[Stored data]
---+---
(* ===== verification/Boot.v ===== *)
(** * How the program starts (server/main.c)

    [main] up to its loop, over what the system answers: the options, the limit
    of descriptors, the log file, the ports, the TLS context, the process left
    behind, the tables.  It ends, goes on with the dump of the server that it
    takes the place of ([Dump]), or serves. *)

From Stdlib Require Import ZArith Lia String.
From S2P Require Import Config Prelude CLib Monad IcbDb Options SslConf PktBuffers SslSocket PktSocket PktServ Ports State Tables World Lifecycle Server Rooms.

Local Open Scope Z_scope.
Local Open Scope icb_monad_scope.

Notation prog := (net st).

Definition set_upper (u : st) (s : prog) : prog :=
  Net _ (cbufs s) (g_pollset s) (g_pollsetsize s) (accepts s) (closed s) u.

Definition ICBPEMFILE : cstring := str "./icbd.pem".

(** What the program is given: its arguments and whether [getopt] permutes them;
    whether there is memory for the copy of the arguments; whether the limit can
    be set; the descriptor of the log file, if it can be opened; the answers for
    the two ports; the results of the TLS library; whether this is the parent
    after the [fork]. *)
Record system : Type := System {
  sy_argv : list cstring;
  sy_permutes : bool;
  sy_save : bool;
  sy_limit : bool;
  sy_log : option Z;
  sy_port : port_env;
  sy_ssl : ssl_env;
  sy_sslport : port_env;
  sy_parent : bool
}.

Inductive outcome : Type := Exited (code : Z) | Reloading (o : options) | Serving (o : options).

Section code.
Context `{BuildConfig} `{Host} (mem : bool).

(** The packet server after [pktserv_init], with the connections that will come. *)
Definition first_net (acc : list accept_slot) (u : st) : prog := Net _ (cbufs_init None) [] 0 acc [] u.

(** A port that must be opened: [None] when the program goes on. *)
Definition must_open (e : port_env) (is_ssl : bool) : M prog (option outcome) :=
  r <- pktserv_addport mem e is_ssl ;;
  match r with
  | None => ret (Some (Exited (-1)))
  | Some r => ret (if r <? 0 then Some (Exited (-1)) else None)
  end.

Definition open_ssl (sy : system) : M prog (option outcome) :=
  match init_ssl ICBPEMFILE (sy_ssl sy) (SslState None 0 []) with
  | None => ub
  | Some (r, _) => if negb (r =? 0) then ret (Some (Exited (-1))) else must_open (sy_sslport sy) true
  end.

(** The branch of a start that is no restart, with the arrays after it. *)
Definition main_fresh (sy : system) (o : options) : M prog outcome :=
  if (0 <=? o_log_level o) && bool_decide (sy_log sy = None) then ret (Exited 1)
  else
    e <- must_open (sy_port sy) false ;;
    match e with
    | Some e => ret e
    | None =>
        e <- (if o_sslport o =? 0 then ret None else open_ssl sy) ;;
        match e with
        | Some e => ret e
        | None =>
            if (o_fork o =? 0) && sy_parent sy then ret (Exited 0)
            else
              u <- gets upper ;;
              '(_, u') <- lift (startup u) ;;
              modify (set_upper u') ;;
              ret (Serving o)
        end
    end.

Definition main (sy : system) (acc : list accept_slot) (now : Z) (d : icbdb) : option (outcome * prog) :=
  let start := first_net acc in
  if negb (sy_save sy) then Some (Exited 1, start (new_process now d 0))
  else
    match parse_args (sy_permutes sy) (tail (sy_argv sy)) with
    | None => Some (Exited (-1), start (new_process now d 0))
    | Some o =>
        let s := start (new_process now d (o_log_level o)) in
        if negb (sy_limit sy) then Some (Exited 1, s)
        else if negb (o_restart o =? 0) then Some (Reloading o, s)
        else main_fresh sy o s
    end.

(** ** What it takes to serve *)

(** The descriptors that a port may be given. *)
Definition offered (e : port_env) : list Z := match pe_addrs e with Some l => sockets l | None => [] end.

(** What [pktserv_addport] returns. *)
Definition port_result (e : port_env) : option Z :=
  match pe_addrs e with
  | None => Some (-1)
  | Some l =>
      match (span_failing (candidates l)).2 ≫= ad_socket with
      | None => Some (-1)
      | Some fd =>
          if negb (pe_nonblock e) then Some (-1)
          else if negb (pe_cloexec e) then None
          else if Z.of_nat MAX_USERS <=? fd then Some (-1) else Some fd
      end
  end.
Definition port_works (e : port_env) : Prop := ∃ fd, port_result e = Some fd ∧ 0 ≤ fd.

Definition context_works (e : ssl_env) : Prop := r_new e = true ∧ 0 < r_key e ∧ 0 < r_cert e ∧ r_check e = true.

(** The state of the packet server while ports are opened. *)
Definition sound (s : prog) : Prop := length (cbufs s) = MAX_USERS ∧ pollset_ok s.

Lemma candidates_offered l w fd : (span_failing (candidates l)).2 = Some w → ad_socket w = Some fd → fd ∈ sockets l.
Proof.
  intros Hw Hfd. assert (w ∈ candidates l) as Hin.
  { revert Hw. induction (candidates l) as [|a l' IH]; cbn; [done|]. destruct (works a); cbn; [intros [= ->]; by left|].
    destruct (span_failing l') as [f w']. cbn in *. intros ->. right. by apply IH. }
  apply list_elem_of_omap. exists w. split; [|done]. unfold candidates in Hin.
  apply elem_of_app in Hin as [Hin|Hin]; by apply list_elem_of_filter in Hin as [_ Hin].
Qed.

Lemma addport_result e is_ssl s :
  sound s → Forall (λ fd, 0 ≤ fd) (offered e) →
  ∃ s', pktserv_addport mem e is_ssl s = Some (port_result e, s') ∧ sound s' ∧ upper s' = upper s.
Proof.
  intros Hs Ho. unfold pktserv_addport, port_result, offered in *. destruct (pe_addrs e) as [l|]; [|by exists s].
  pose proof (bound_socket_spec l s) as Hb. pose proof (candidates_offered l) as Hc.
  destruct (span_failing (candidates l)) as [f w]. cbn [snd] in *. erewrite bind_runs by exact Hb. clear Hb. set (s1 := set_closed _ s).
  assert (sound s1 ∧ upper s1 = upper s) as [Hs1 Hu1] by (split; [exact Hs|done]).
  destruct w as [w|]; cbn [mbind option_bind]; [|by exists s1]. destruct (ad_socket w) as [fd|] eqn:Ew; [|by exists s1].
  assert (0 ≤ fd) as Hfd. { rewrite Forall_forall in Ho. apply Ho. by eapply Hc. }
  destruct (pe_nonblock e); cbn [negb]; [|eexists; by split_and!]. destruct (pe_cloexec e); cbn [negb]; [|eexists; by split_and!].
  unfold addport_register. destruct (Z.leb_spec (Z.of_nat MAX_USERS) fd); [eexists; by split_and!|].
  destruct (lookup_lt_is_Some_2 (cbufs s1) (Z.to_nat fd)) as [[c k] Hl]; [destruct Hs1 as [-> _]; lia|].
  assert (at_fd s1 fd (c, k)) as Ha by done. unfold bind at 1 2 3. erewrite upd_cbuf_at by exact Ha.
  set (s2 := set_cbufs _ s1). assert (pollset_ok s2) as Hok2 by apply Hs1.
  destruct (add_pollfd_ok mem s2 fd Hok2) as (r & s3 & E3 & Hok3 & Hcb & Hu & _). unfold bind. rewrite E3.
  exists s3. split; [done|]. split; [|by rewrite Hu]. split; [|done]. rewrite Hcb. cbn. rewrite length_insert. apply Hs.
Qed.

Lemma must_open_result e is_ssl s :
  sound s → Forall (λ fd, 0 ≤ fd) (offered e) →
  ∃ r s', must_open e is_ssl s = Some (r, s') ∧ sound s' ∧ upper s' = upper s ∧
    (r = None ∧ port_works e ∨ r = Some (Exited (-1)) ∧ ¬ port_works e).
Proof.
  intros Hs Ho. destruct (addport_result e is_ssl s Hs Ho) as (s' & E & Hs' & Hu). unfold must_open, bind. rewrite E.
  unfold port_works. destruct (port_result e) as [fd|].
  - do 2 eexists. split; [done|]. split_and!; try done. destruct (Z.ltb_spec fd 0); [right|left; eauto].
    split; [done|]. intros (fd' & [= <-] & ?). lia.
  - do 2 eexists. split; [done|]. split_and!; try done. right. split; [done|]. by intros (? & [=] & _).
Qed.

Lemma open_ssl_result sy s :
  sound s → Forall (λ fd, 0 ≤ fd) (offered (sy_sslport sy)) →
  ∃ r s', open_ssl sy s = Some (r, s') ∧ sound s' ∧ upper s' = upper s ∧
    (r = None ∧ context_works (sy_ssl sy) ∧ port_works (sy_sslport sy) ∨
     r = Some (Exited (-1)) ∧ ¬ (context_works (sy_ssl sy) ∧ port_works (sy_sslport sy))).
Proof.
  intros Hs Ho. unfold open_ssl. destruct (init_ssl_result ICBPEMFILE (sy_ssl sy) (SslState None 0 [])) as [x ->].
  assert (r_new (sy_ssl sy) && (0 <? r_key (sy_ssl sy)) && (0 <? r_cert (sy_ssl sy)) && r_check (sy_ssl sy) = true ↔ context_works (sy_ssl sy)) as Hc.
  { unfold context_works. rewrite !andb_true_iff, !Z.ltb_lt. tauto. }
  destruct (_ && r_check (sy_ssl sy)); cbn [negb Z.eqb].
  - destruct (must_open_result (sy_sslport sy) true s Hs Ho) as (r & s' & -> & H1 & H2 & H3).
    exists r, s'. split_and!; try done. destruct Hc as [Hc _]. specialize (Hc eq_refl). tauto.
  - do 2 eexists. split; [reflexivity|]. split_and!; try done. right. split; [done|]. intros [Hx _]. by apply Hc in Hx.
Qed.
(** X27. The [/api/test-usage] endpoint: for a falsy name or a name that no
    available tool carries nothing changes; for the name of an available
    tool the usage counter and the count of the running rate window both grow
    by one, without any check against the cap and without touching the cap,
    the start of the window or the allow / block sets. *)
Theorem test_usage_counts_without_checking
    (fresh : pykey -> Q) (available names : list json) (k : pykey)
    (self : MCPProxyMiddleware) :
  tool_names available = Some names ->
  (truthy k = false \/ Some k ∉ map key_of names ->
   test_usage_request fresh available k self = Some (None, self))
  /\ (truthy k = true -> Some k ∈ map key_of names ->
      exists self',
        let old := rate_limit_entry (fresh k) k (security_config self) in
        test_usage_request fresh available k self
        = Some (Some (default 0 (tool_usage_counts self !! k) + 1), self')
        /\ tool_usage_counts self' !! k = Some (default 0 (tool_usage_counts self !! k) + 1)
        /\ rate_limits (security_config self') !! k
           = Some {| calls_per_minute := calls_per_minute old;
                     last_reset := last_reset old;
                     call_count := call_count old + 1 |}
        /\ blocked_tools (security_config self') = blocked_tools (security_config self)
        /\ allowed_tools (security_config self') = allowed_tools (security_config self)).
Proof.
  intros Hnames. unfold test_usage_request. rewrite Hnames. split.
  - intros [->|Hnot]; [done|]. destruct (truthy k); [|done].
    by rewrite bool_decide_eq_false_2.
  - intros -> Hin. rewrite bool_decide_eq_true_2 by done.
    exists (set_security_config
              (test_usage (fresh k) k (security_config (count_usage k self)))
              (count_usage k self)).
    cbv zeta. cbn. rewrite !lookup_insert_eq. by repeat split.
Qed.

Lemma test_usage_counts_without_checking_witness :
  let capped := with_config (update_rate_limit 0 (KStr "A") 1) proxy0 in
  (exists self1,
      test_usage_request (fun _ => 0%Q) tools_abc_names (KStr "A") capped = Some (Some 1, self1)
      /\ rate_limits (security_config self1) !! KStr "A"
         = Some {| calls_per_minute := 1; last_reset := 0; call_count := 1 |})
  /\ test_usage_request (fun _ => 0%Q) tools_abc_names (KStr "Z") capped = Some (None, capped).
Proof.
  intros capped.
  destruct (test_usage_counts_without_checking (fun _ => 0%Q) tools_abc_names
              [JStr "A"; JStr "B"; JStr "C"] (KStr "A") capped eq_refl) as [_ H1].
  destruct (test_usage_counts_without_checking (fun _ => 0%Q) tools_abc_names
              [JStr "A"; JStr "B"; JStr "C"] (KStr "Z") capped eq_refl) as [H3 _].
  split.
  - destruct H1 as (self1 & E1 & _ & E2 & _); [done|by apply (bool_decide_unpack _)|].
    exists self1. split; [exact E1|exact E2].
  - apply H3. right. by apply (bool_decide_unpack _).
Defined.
---+---
» **EXERCISE GOAL**
Of all the entries above, retype exactly the lines from the line with "set (s2 := set_cbufs" to the line with "sound s → Forall (λ fd, 0 ≤ fd) (offered (sy_sslport", both included, and no others.

» **COMPLETED TASK**
  set (s2 := set_cbufs _ s1). assert (pollset_ok s2) as Hok2 by apply Hs1.
  destruct (add_pollfd_ok mem s2 fd Hok2) as (r & s3 & E3 & Hok3 & Hcb & Hu & _). unfold bind. rewrite E3.
  exists s3. split; [done|]. split; [|by rewrite Hu]. split; [|done]. rewrite Hcb. cbn. rewrite length_insert. apply Hs.
Qed.

Lemma must_open_result e is_ssl s :
  sound s → Forall (λ fd, 0 ≤ fd) (offered e) →
  ∃ r s', must_open e is_ssl s = Some (r, s') ∧ sound s' ∧ upper s' = upper s ∧
    (r = None ∧ port_works e ∨ r = Some (Exited (-1)) ∧ ¬ port_works e).
Proof.
  intros Hs Ho. destruct (addport_result e is_ssl s Hs Ho) as (s' & E & Hs' & Hu). unfold must_open, bind. rewrite E.
  unfold port_works. destruct (port_result e) as [fd|].
  - do 2 eexists. split; [done|]. split_and!; try done. destruct (Z.ltb_spec fd 0); [right|left; eauto].
    split; [done|]. intros (fd' & [= <-] & ?). lia.
  - do 2 eexists. split; [done|]. split_and!; try done. right. split; [done|]. by intros (? & [=] & _).
Qed.

Lemma open_ssl_result sy s :
  sound s → Forall (λ fd, 0 ≤ fd) (offered (sy_sslport sy)) →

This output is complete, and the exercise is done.